Moon also insisted that South Korea will press forward with initiatives with the North but will stay within the limits of the U.S.-led economic sanctions, which are aimed at punishing Pyongyang for its nuclear weapons program.
The U.N. Security Council has granted several exemptions to allow projects such as demining operations and a train survey to go forward.
In a bid to keep tensions low, Seoul and Washington have canceled annual war games known as Key Resolve and Foal Eagle, which traditionally have involved tens of thousands of U.S. and South Korean soldiers and the deployment of powerful aircraft carriers and strategic bombers.

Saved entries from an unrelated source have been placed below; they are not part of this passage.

(** [current.counts[record_type] += 1] raises [KeyError] on a missing key, after
    the interval was extended. *)
Definition _note_profile_drop_locked (record_seq : Z) (record_type reason : string)
    (observed_ns : Z) : M JsonlTraceSink unit := λ s,
  let s := _count_diagnostic_locked reason (drop_data 1 Profile s) in
  match extends_open_loss reason record_seq (open_loss_of s Profile) with
  | Some current =>
      match ol_counts current !! record_type with
      | None =>
          (Raise (KeyError record_type),
           upd_lane Profile (set_open_loss (Some (mkOpenLoss (ol_reason current)
             (ol_first_record_seq current) record_seq (ol_counts current)
             (ol_first_timestamp_ns current) (ol_last_timestamp_ns current)))) s)
      | Some _ =>
          let current := mkOpenLoss (ol_reason current) (ol_first_record_seq current)
            record_seq (incr record_type (ol_counts current))
            (ol_first_timestamp_ns current) observed_ns in
          (Ok tt,
           upd_profile (λ p, set_p_losses (set_last (loss_of current) (p_losses p)) p)
             (upd_lane Profile (set_open_loss (Some current)) s))
      end
  | None =>
      let s := _seal_loss_locked Profile s in
      let fresh := mkOpenLoss reason record_seq record_seq
        (<[record_type := 1]> (zero_counts Profile)) observed_ns observed_ns in
      (Ok tt,
       upd_profile (λ p, set_p_losses (p_losses p ++ [loss_of fresh]) p)
         (upd_lane Profile (set_open_loss (Some fresh)) s))
  end.

(** ** Producer calls *)

(** Reset by [detach_after_fork_child] and by the failure paths. *)
Definition clear_lane (l : Lane) : Lane :=
  set_queued_bytes 0 (set_ordinary_queued 0 (set_reserved_queued 0 l)).

Definition clear_queue (s : JsonlTraceSink) : JsonlTraceSink :=
  upd_lane Base clear_lane (upd_lane Profile clear_lane
    (set_inflight_batch [] (set_queue [] s))).

(** The fresh locks excepted. *)
Definition detach_after_fork_child (s : JsonlTraceSink) : JsonlTraceSink :=
  if forked s then s else
  let s := set_forked true (set_abandoned true (set_closed true s)) in
  let s := upd_lane Base (set_fd_open false) (upd_lane Profile (set_fd_open false) s) in
  let s := set_pending_diagnostics ∅ (set_logged_diagnostics ∅ (clear_queue s)) in
  set_completion_claim (Some (_result "writer_failure" false s)) s.

(** [in_owner] is [os.getpid() == self._owner_pid]. *)
Definition _usable_in_current_process (in_owner : bool) (s : JsonlTraceSink)
    : bool * JsonlTraceSink :=
  if in_owner then (negb (closed s), s) else (false, detach_after_fork_child s).

Definition new_span_id (in_owner : bool) (s : JsonlTraceSink)
    : option string * JsonlTraceSink :=
  let '(usable, s) := _usable_in_current_process in_owner s in
  if negb usable || closing s || closed s then (None, s)
  else (Some (make_id (process_uuid s) "s" (next_span_seq s)),
        set_next_span_seq (next_span_seq s + 1) s).

(** [_allocate_record_seq_locked] and [_allocate_profile_record_seq_locked]. *)
Definition allocated (l : Lane) : Lane :=
  set_attempted_data_count (attempted_data_count l + 1)
    (set_next_record_seq (next_record_seq l + 1) l).

Definition _allocate_record_seq_locked (s : JsonlTraceSink) : Z * JsonlTraceSink :=
  (next_record_seq (base s), upd_lane Base allocated s).

Definition _allocate_profile_record_seq_locked : M JsonlTraceSink Z := λ s,
  let seq := from_option next_record_seq 0 (lane s Profile) in
  if _UINT64_MAX <? seq then (Raise (OverflowError "profile record sequence exhausted"), s)
  else (Ok seq, upd_lane Profile allocated s).

(** [self._clock_ns()] with its uint64 check: the integer, or [None]. *)
Definition clock_value (clock : res pyval) : option Z :=
  match clock with
  | Ok (PInt z) => if (z <? 0) || (_UINT64_MAX <? z) then None else Some z
  | _ => None
  end.

Definition _profile_fallback_timestamp_locked (clock : res pyval) (monotonic : Z) : Z :=
  default monotonic (clock_value clock).

Definition _producer_clock_or_drop_locked (clock : res pyval) (monotonic : Z)
    (record_seq : Z) (record_type : string) (s : JsonlTraceSink)
    : option Z * JsonlTraceSink :=
  match clock_value clock with
  | Some observed_ns => (Some observed_ns, s)
  | None =>
      (None, _note_drop_locked record_seq record_type "serialization_failure" monotonic
               (_count_diagnostic_locked "clock_domain_unavailable" s))
  end.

The drills always infuriate the communist state, which considers them a rehearsal for an invasion.
Instead, the allies kicked off a rebranded computer-simulated exercise dubbed Dong Maeng, which means alliance, on Monday but gave few details about what it entails. It is due to end March 12, about a quarter of the time previously allotted for springtime drills.

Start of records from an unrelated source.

Lemma write_edge_spec d clock mono s :
  sinv k0 s → let s' := (write_edge d true clock mono s).2 in sinv k0 s' ∧ ctl s' = ctl s.
Proof. intros H. apply write_base_spec; [|done]. simpl. set_solver. Qed.

(** What a profile drop or admission does to the account. *)
Lemma profile_drop_spec {A} seq t r ts (k : unit → M JsonlTraceSink A) s :
  (∀ u s', (k u s').2 = s') → sinv (k1 Profile) s →
  let s' := ((_note_profile_drop_locked seq t r ts ≫= k) s).2 in
  sinv k0 s' ∧ ctl s' = ctl s.
Proof.
  intros Hk H. rewrite M_run.
  pose proof (sinv_note_profile_drop seq t r ts s H) as Hs.
  pose proof (ctl_note_profile_drop seq t r ts s) as Hc.
  destruct (_note_profile_drop_locked seq t r ts s) as [[u|e] s']; simpl in *; [|done].
  by rewrite Hk.
Qed.

Lemma admit_profile_spec raw t seq ts ref s :
  t ∈ data_types Profile → sinv (k1 Profile) s → last_seq Profile seq s →
  let s' := (admit_profile (mkQueued raw t (Some seq) false (Some ts) Profile) seq ts ref s).2 in
  sinv k0 s' ∧ ctl s' = ctl s.
Proof.
  intros Ht H Hseq. unfold admit_profile. rewrite M_run. simpl.
  destruct (_can_enqueue_locked raw false Profile s); simpl; [|by apply profile_drop_spec].
  rewrite M_run. simpl. rewrite M_run.
  pose proof (sinv_enqueue_data Profile raw t seq false (Some ts) (_seal_loss_locked Profile s)
    (sinv_seal _ _ _ H) Ht (last_seq_seal _ _ _ _ Hseq)) as He. simpl in He.
  destruct (enqueue_spec (mkQueued raw t (Some seq) false (Some ts) Profile)
    (_seal_loss_locked Profile s)) as [(E & _)|[E _]]; rewrite E in *; simpl in *.
  - split; [apply sinv_upd_profile; [done|by apply He]|]. by autorewrite with sink.
  - edestruct (profile_drop_spec (A:=option ProfileRecordRef) seq t "queue_overflow" ts
      (λ _, mret None) (_seal_loss_locked Profile s)) as [? Hc]; [done|by apply sinv_seal|].
    split; [done|]. by rewrite Hc, ctl_seal.
Qed.

Lemma profile_present s : profile s ≠ None → is_Some (lane s Profile).
Proof. unfold lane. by destruct (profile s); [eexists|]. Qed.

Lemma write_profile_spec t v fields clock mono s :
  t ∈ ProfileRecordType → sinv k0 s →
  let s' := (write_kv_recovery_profile t v fields true clock mono s).2 in
  sinv k0 s' ∧ ctl s' = ctl s.
Proof.
  intros Ht H. unfold write_kv_recovery_profile. rewrite M_run. simpl.
  destruct (closed s) eqn:Ec; simpl; [done|].
  rewrite M_run. simpl. destruct (profile s) as [p|] eqn:Ep.
  2:{ try rewrite M_run; simpl. split; [by apply sinv_diag|apply ctl_diag]. }
  destruct (closing s); simpl; [|rewrite Ec].
  { try rewrite M_run; simpl. split; [by apply sinv_diag|apply ctl_diag]. }
  rewrite M_run. unfold _allocate_profile_record_seq_locked.
  assert (lane s Profile = Some (p_lane p)) as Hl by by unfold lane; rewrite Ep.
  rewrite Hl. simpl. destruct (_UINT64_MAX <? next_record_seq (p_lane p)); [done|].
  assert (sinv (k1 Profile) (upd_lane Profile allocated s)) as Ha by by apply sinv_allocated.
  pose proof (last_seq_allocated Profile s _ Hl) as Hseq.
  assert (∀ r ts, let s' := ((_note_profile_drop_locked (next_record_seq (p_lane p)) t r ts ;;
            (mret None : M JsonlTraceSink (option ProfileRecordRef)))
            (upd_lane Profile allocated s)).2 in sinv k0 s' ∧ ctl s' = ctl s) as Hdrop.
  { intros r ts. edestruct (profile_drop_spec (A:=option ProfileRecordRef)
      (next_record_seq (p_lane p)) t r ts (λ _, mret None)) as [? Hc]; [done|exact Ha|].
    split; [done|]. by rewrite Hc, ctl_upd. }
  destruct v; try apply Hdrop.
  destruct (_ || _); [apply Hdrop|]. destruct (writer_failed s); [apply Hdrop|].
  destruct (profile_data_line _ _ _ _ _ _) as [[raw ref]|]; [|apply Hdrop].
  destruct (admit_profile_spec raw t _ z ref _ Ht Ha Hseq) as [? Hc].
  split; [done|]. by rewrite Hc, ctl_upd.
Qed.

“It is important for professional armies to train and maintain to a standard of readiness,” the top U.S. commander on the peninsula, Gen. Robert Abrams, and South Korea’s Chairman of the Joint Chiefs of Staff Gen. Park Han-ki, said Sunday. “These exercises are crucial in sustaining and strengthening the alliance.”
The U.S. maintains some 28,500 servicemembers in South Korea, which remains technically at war with the North after their 1950-53 conflict ended in an armistice instead of a peace treaty.
South Korea’s Defense Ministry dismissed concerns that the reorganization of exercises will hurt military readiness.
“We don’t see any problem with our joint defense posture, which will be maintained through the new command post exercise and revised field training programs,” spokeswoman Choi Hyun-soo told reporters Monday.
“Although the length of the exercises is reduced, we will have no problems in achieving the practical goals.”
Trump, meanwhile, reiterated his dislike for the drills, which he has said are too expensive.
“The reason I do not want military drills with South Korea is to save hundreds of millions of dollars for the U.S. for which we are not reimbursed,” he tweeted Sunday. “That was my position long before I become President. Also, reducing tensions with North Korea at this time is a good thing!”